> [What you will do]:
In the records below, find the line with "- destruct (HomePage.trim" and the line with "described over exact"; return exactly those lines and every line between them.
##### Provided material
Lemma trim_spec (s : HomePage.js_string) :
  exists pre post, s = pre ++ HomePage.trim s ++ post /\
    forallb HomePage.is_js_space pre = true /\ forallb HomePage.is_js_space post = true /\
    (HomePage.trim s = [] \/
     (HomePage.is_js_space (hd 0 (HomePage.trim s)) = false /\
      HomePage.is_js_space (last (HomePage.trim s) 0) = false)).
Proof.
  destruct (trim_start_spec s) as (pre1 & E1 & Hp1 & Hh1).
  destruct (trim_start_spec (rev (HomePage.trim_start s))) as (pre2 & E2 & Hp2 & Hh2).
  assert (Em : HomePage.trim_start s = HomePage.trim s ++ rev pre2).
  { unfold HomePage.trim. rewrite <- rev_app_distr, <- E2. symmetry. apply rev_involutive. }
  exists pre1, (rev pre2). split; [|split; [exact Hp1|split; [rewrite forallb_rev; exact Hp2|]]].
  - rewrite <- Em. exact E1.
  - destruct (HomePage.trim s) as [|u t] eqn:Et; [left; reflexivity|right].
    split.
    + destruct Hh1 as [H0|H0]; rewrite Em in H0; [discriminate|exact H0].
    + rewrite <- Et. unfold HomePage.trim. rewrite <- hd_rev, rev_involutive.
      destruct Hh2 as [H0|H0]; [|exact H0].
      exfalso. unfold HomePage.trim in Et. rewrite H0 in Et. discriminate.
Qed.

Lemma trim_nil_iff (s : HomePage.js_string) :
  HomePage.trim s = [] <-> forallb HomePage.is_js_space s = true.
Proof.
  split.
  - intro H. destruct (trim_spec s) as (pre & post & E & Hp & Hq & _).
    rewrite H in E. simpl in E. rewrite E, forallb_app, Hp, Hq. reflexivity.
  - intro H. unfold HomePage.trim.
    rewrite <- (app_nil_r s), trim_start_spaces by exact H. reflexivity.
Qed.
(** * Multichannel imager: percentile normalisation and RGB compositing

    A shallow embedding of [app.py]: the two numeric transforms
    [normalize_channels_with_percentiles] and [multichannel_to_rgb_stack],
    the colour parser [hex_to_rgb_floats], the shape check of the script and
    the 8-bit conversion and file naming of the export section.

    The program is described at two levels.  Its structure (indexing,
    views, loops, allocation, in-place slice assignment, exceptions) is
    described over exact rationals ([Q]), without rounding: numpy arrays
    are handles (views) onto blocks of a store.  The floating-point
    evaluation of the normalisation (lines 16-19), where rounding, overflow
    and NaN arise, is described over IEEE 754 binary floats. *)

From Stdlib Require Import QArith Qminmax Qround Qabs Qpower Qreduction.
From Stdlib Require Import Lqa String Ascii.
From Stdlib Require Import DecimalString DecimalNat.
From stdpp Require Import base option list sorting gmap.

(** ** Exceptions and results *)

Inductive stop_message :=
  | OnlyLeadingOne                     (* "Only 4D or 1xZxCxXxY TIFFs are supported." *)
  | UnsupportedTiffShape (s : list nat). (* f"Unsupported TIFF shape: {img.shape}" *)

Inductive exn :=
  | IndexError
  | ValueError
  | UnsupportedShape (m : stop_message).

Inductive result (A : Type) :=
  | Ok (a : A)
  | Raise (e : exn).
Arguments Ok {A} a.
Arguments Raise {A} e.

Global Instance result_ret : MRet result := λ A a, Ok a.
Global Instance result_bind : MBind result := λ A B f r,
  match r with
  | Ok a => f a
  | Raise e => Raise e
  end.

(** ** Scalars *)

Definition Qltb (x y : Q) : bool :=
  match (x ?= y)%Q with
  | Lt => true
  | _ => false
  end.

(** [np.clip(x, lo, hi)] on one sample. *)
Definition np_clip (x lo hi : Q) : Q :=
  if Qltb x lo then lo else if Qltb hi x then hi else x.

(** ** numpy.percentile, default method (linear interpolation)

    Model of the library function as numpy documents it: the samples are
    sorted, the virtual index of the [q]-th percentile among [n] samples is
    [q/100 * (n-1)], and the result interpolates linearly between the two
    neighbouring order statistics.  A percentile outside [0,100] raises
    [ValueError].  On an empty sample numpy 2 raises [IndexError] when it
    indexes the sorted samples (earlier versions returned NaN with a
    warning).  The interpolation is exact here; numpy evaluates it in
    floating point, so its result is the nearest float or a neighbour of
    it. *)

Fixpoint insert_sorted (x : Q) (l : list Q) : list Q :=
  match l with
  | [] => [x]
  | y :: l' => if Qle_bool x y then x :: l else y :: insert_sorted x l'
  end.

Definition np_sort (l : list Q) : list Q := foldr insert_sorted [] l.

(** The virtual index of the [q]-th percentile among [n] samples. *)
Definition virtual_index (n : nat) (q : Q) : Q :=
  (q / 100 * inject_Z (Z.of_nat n - 1))%Q.

(** Linear interpolation in the sorted samples [s] at a virtual index. *)
Definition interpolate (s : list Q) (d : Q) (virt : Q) : Q :=
  let j := Qfloor virt in
  let gamma := (virt - inject_Z j)%Q in
  let lo := nth (Z.to_nat j) s d in
  let hi := nth (Nat.min (Z.to_nat j + 1) (length s - 1)) s d in
  (lo + (hi - lo) * gamma)%Q.

Definition np_percentile (a : list Q) (q : Q) : result Q :=
  if negb (Qle_bool 0 q && Qle_bool q 100) then Raise ValueError
  else
    match np_sort a with
    | [] => Raise IndexError
    | (s0 :: _) as s => Ok (interpolate s s0 (virtual_index (length s) q))
    end.

(** ** The store: blocks of samples and array handles *)

Abbreviation loc := nat (only parsing).

(** A block of samples, addressed by multi-index. *)
Abbreviation buffer := (list nat → Q) (only parsing).

Definition zero_block : buffer := λ _, 0%Q.

(** An [ndarray] object: a shape and an index map into a block.  Basic
    indexing ([a[i]], [a[:, c]]) builds a new handle on the same block. *)
Record ndarray := mk_ndarray {
  base : loc;
  shape : list nat;
  imap : list nat → list nat
}.

Definition ndim (a : ndarray) : nat := length (shape a).

Definition deref (h : gmap loc buffer) (l : loc) : buffer :=
  default zero_block (h !! l).

(** [a[idx]] read in store [h]. *)
Definition load (h : gmap loc buffer) (a : ndarray) (idx : list nat) : Q :=
  deref h (base a) (imap a idx).

(** All multi-indices of a shape, in C (row-major) order. *)
Fixpoint indices (shp : list nat) : list (list nat) :=
  match shp with
  | [] => [[]]
  | n :: shp' => i ← seq 0 n; (i ::.) <$> indices shp'
  end.

(** The samples of an array, flattened. *)
Definition ravel (h : gmap loc buffer) (a : ndarray) : list Q :=
  load h a <$> indices (shape a).

Definition upd (b : buffer) (j : list nat) (x : Q) : buffer :=
  λ k, if decide (k = j) then x else b k.

(** Element-wise write of [src] through the handle [dst]. *)
Definition fill (b : buffer) (dst : ndarray) (src : list nat → Q) : buffer :=
  fold_left (λ b idx, upd b (imap dst idx) (src idx)) (indices (shape dst)) b.

(** Integer indexing on axis 0: [a[i]]. *)
Definition index0 (a : ndarray) (i : nat) : result ndarray :=
  match shape a with
  | n :: rest =>
      if i <? n then
        Ok {| base := base a; shape := rest; imap := λ idx, imap a (i :: idx) |}
      else Raise IndexError
  | [] => Raise IndexError
  end.

(** [a[:, c]] (the same view as [a[:, c, :, :]] on a 4-D array). *)
Definition slice_axis1 (a : ndarray) (c : nat) : result ndarray :=
  match shape a with
  | n :: m :: rest =>
      if c <? m then
        Ok {| base := base a; shape := n :: rest;
              imap := λ idx, match idx with
                             | z :: r => imap a (z :: c :: r)
                             | [] => imap a []
                             end |}
      else Raise IndexError
  | _ => Raise IndexError
  end.

(** [a[z, :, :, k]] on a 4-D array. *)
Definition plane (a : ndarray) (z k : nat) : result ndarray :=
  match shape a with
  | [n; x; y; m] =>
      if (z <? n) && (k <? m) then
        Ok {| base := base a; shape := [x; y];
              imap := λ idx, imap a (z :: idx ++ [k]) |}
      else Raise IndexError
  | _ => Raise IndexError
  end.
##########
> [Result for this task]:
  - destruct (HomePage.trim s) as [|u t] eqn:Et; [left; reflexivity|right].
    split.
    + destruct Hh1 as [H0|H0]; rewrite Em in H0; [discriminate|exact H0].
    + rewrite <- Et. unfold HomePage.trim. rewrite <- hd_rev, rev_involutive.
      destruct Hh2 as [H0|H0]; [|exact H0].
      exfalso. unfold HomePage.trim in Et. rewrite H0 in Et. discriminate.
Qed.

Lemma trim_nil_iff (s : HomePage.js_string) :
  HomePage.trim s = [] <-> forallb HomePage.is_js_space s = true.
Proof.
  split.
  - intro H. destruct (trim_spec s) as (pre & post & E & Hp & Hq & _).
    rewrite H in E. simpl in E. rewrite E, forallb_app, Hp, Hq. reflexivity.
  - intro H. unfold HomePage.trim.
    rewrite <- (app_nil_r s), trim_start_spaces by exact H. reflexivity.
Qed.
(** * Multichannel imager: percentile normalisation and RGB compositing

    A shallow embedding of [app.py]: the two numeric transforms
    [normalize_channels_with_percentiles] and [multichannel_to_rgb_stack],
    the colour parser [hex_to_rgb_floats], the shape check of the script and
    the 8-bit conversion and file naming of the export section.

    The program is described at two levels.  Its structure (indexing,
    views, loops, allocation, in-place slice assignment, exceptions) is
    described over exact rationals ([Q]), without rounding: numpy arrays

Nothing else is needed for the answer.